Stored items:
(* ===== verification/TemporalCalls.v ===== *)
(** The calls that the starter of workflows ([runtime/starter.py]) and the service of
    scheduled starts ([runtime/scheduled_start_service.py]) make: of the client of
    Temporal, of the resolver of targets, of the clock and of the observers. *)

From S2P Require Export ScheduledStarts.

(** ** Workflows *)

(** [Priority] *)
Record Priority := {
  priority_key : Z;
  fairness_key : string;
  fairness_weight : spec_float;
}.

(** [WorkflowTrigger] of [sdk/message_contract.py] *)
Record WorkflowTrigger := {
  tg_request_id : string;
  tg_globals : list (string * json);
  tg_correlation_id : string;
  tg_trace_id : option string;
  tg_definition_digest : string;
  tg_worker_deployment : string;
  tg_worker_build_id : string;
  tg_worker_artifact : WorkerArtifactIdentity;
  tg_environment_snapshot_digest : string;
  tg_execution_configuration : option ExecutionConfigurationIdentity;
  tg_trigger_source : string;
  tg_trigger_name : string;
  tg_source_identity_digest : string;
  tg_correlation_identity_digest : string;
  tg_scope_digest : string;
}.

(** The constraints on its fields and [validate_worker_artifact]. *)
Definition valid_trigger (t : WorkflowTrigger) : bool :=
  identifier_field (tg_request_id t) && identifier_field (tg_correlation_id t)
  && optional identifier_field (tg_trace_id t)
  && bool_decide (String.length (tg_definition_digest t) = 64)%nat
  && identifier_field (tg_worker_deployment t) && identifier_field (tg_worker_build_id t)
  && digest_field (tg_environment_snapshot_digest t) && identifier_field (tg_trigger_name t)
  && digest_field (tg_source_identity_digest t) && digest_field (tg_correlation_identity_digest t)
  && digest_field (tg_scope_digest t)
  && bool_decide (tg_worker_deployment t = wa_deployment_name (tg_worker_artifact t))
  && bool_decide (tg_worker_build_id t = wa_build_id (tg_worker_artifact t)).

(** The argument of a workflow: a trigger, or the input of an arbiter. *)
Inductive workflow_argument :=
| TriggerArgument (trigger : WorkflowTrigger)
| ArbiterArgument (input : ScheduledStartArbiterInput).

(** A call of [client.start_workflow] with the policies [REJECT_DUPLICATE] and [FAIL]. *)
Record WorkflowStart := {
  ws_type : string;
  ws_argument : workflow_argument;
  ws_id : string;
  ws_task_queue : string;
  ws_memo : list (string * string);
  ws_search_attributes : option (list (string * string));
  ws_pinned : option (string * string);
  ws_priority : option Priority;
}.

(** [WorkflowExecutionStatus]: open, completed, or closed otherwise. *)
Inductive WorkflowExecutionStatus := RUNNING | COMPLETED | CLOSED_OTHERWISE.

#[export] Instance WorkflowExecutionStatus_eq_dec : EqDecision WorkflowExecutionStatus.
Proof. solve_decision. Defined.

(** [WorkflowExecutionDescription] *)
Record ExecutionDescription := {
  xd_memo : list (string * json);
  xd_status : WorkflowExecutionStatus;
  xd_start_time : Z;
  xd_run_id : string;
}.

(** [memo_value(key, None, type_hint=str)] *)
Definition memo_text_value (memo : list (string * json)) (key : string) : res (option string) :=
  match dict_get key memo with
  | None => Ok None
  | Some (JStr s) => Ok (Some s)
  | Some _ => raise TypeError "Expected value to be str"
  end.

(** ** Schedules *)

(** The argument of a schedule's action: what [ScheduledStartDueInput] makes of it. *)
Inductive action_argument :=
| DueArgument (record : ScheduledStartRecord)
| OtherArgument.

(** [ScheduleActionStartWorkflow] *)
Record StartAction := {
  sa_workflow : string;
  sa_args : list action_argument;
  sa_id : string;
  sa_task_queue : string;
  sa_memo : list (string * string);
  sa_priority : Priority;
  sa_maximum_interval_seconds : Z;
}.

(** [ScheduleCalendarSpec] of one instant. *)
Record CalendarInstant := {
  ci_second : Z;
  ci_minute : Z;
  ci_hour : Z;
  ci_day_of_month : Z;
  ci_month : Z;
  ci_year : Z;
}.

(** [Schedule] with the policy [SKIP]; the action is absent where it starts no workflow. *)
Record Schedule := {
  sch_action : option StartAction;
  sch_calendars : list CalendarInstant;
  sch_time_zone_name : string;
  sch_note : string;
  sch_paused : bool;
  sch_limited_actions : bool;
  sch_remaining_actions : Z;
}.

(** [ScheduleDescription] *)
Record ScheduleDescription := {
  dsc_id : string;
  dsc_schedule : Schedule;
  dsc_memo : list (string * json);
}.

(** What ends an update early: an exception of the updater or one of the client. *)
Inductive update_exn :=
| UpdaterRaised (e : scheduled_exn)
| ClientRaised (e : temporal_exn).

(** [ScheduledStartMetricOutcome] *)
Inductive ScheduledStartMetricOutcome :=
| METRIC_ACCEPTED | METRIC_DUPLICATE | METRIC_RESCHEDULED | METRIC_CANCELED | METRIC_DUE | METRIC_STARTED
| METRIC_FAILED | SKIPPED_STALE_FIRE | ARBITER_CONFLICT | ARBITER_RECLAIM | MUTATION_WAIT_TIMEOUT.

(** ** Calls *)

Inductive temporal_call :=
| StartWorkflow (s : WorkflowStart)
| DescribeWorkflow (workflow_id : string) (run_id : option string)
| WorkflowResult (workflow_id : string)
| CreateSchedule (schedule_id : string) (schedule : Schedule) (memo : list (string * string))
| DescribeSchedule (schedule_id : string)
| UpdateSchedule (schedule_id : string) (updater : ScheduleDescription -> ssres (option Schedule))
| ListSchedules (query : string) (page_size : Z) (page_token : option string)
| DeleteSchedule (schedule_id : string)
| ContinueRun (workflow_id : string) (before after : ScheduledStartArbiterInput)
| CompleteRun (workflow_id : string) (before : ScheduledStartArbiterInput) (result : ScheduledStartArbiterResult)
| CurrentInput (workflow_id : string)
| ReportActivity
| WorkflowNow
| ResolveTarget (scope : RuntimeScope) (workflow_name : string)
| Now
| Sleep
| AcquireLock
| ReleaseLock
| RecordStart (source : string) (outcome : string)
| RecordOutcome (outcome : ScheduledStartMetricOutcome)
| RecordDecision (outcome : ScheduledStartMetricOutcome) (record : ScheduledStartRecord).

(** The last five of the client's calls stand for what Temporal does with a workflow: the
    run continues as new or completes, if it is still the run of that input; the input of
    the current run; whether the completion of an activity arrives in time; the time of
    the workflow.

    The answers.  A start answers with the run of its handle, the result of an arbiter
    with what it validates to, a listing with the identities of one page and the token of
    the next; the clock may be naive. *)
#[export] Instance temporal_calls : Calls := {|
  call := temporal_call;
  answer c :=
    match c with
    | StartWorkflow _ => result temporal_exn (option string)
    | DescribeWorkflow _ _ => result temporal_exn ExecutionDescription
    | WorkflowResult _ => result temporal_exn (option ScheduledStartArbiterResult)
    | CreateSchedule _ _ _ => result temporal_exn unit
    | DescribeSchedule _ => result temporal_exn ScheduleDescription
    | UpdateSchedule _ _ => result update_exn unit
    | ListSchedules _ _ _ => result temporal_exn (list string * option string)
    | DeleteSchedule _ => result temporal_exn unit
    | ContinueRun _ _ _ | CompleteRun _ _ _ => unit
    | CurrentInput _ => option ScheduledStartArbiterInput
    | ResolveTarget _ _ => result exn (option WorkflowStartRegistration)
    | ReportActivity => bool
    | WorkflowNow => Z
    | Now => option Z
    | Sleep | AcquireLock | ReleaseLock | RecordStart _ _ | RecordOutcome _ | RecordDecision _ _ => unit
    end
|}.

(** An [RPCError] of a status. *)
Definition has_status (status : string) (e : temporal_exn) : bool :=
  match e with RPCError s _ => bool_decide (s = status) | _ => false end.

Definition start_workflow (s : WorkflowStart) : xprog temporal_exn (option string) := Call (StartWorkflow s) Ret.
Definition describe_workflow (workflow_id : string) (run_id : option string) : xprog temporal_exn ExecutionDescription :=
  Call (DescribeWorkflow workflow_id run_id) Ret.
Definition workflow_result (workflow_id : string) : xprog temporal_exn (option ScheduledStartArbiterResult) :=
  Call (WorkflowResult workflow_id) Ret.
Definition create_schedule_call (schedule_id : string) (s : Schedule) (memo : list (string * string))
  : xprog temporal_exn unit := Call (CreateSchedule schedule_id s memo) Ret.
Definition describe_schedule (schedule_id : string) : xprog temporal_exn ScheduleDescription :=
  Call (DescribeSchedule schedule_id) Ret.
Definition update_schedule (schedule_id : string) (updater : ScheduleDescription -> ssres (option Schedule))
  : xprog update_exn unit := Call (UpdateSchedule schedule_id updater) Ret.
Definition list_schedules (query : string) (page_size : Z) (page_token : option string)
  : xprog temporal_exn (list string * option string) := Call (ListSchedules query page_size page_token) Ret.
Definition delete_schedule (schedule_id : string) : xprog temporal_exn unit := Call (DeleteSchedule schedule_id) Ret.
Definition resolve_target (scope : RuntimeScope) (workflow_name : string)
  : xprog exn (option WorkflowStartRegistration) := Call (ResolveTarget scope workflow_name) Ret.

(** A call whose answer is not an exception. *)
Definition ask {E} (c : temporal_call) : xprog E (answer c) := Call c (fun a => Ret (Ok a)).
Arguments ask : simpl never.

=== Required action ===
Please return every line in the data that includes the string "RPCError".

=== Task result ===
(** An [RPCError] of a status. *)
  match e with RPCError s _ => bool_decide (s = status) | _ => false end.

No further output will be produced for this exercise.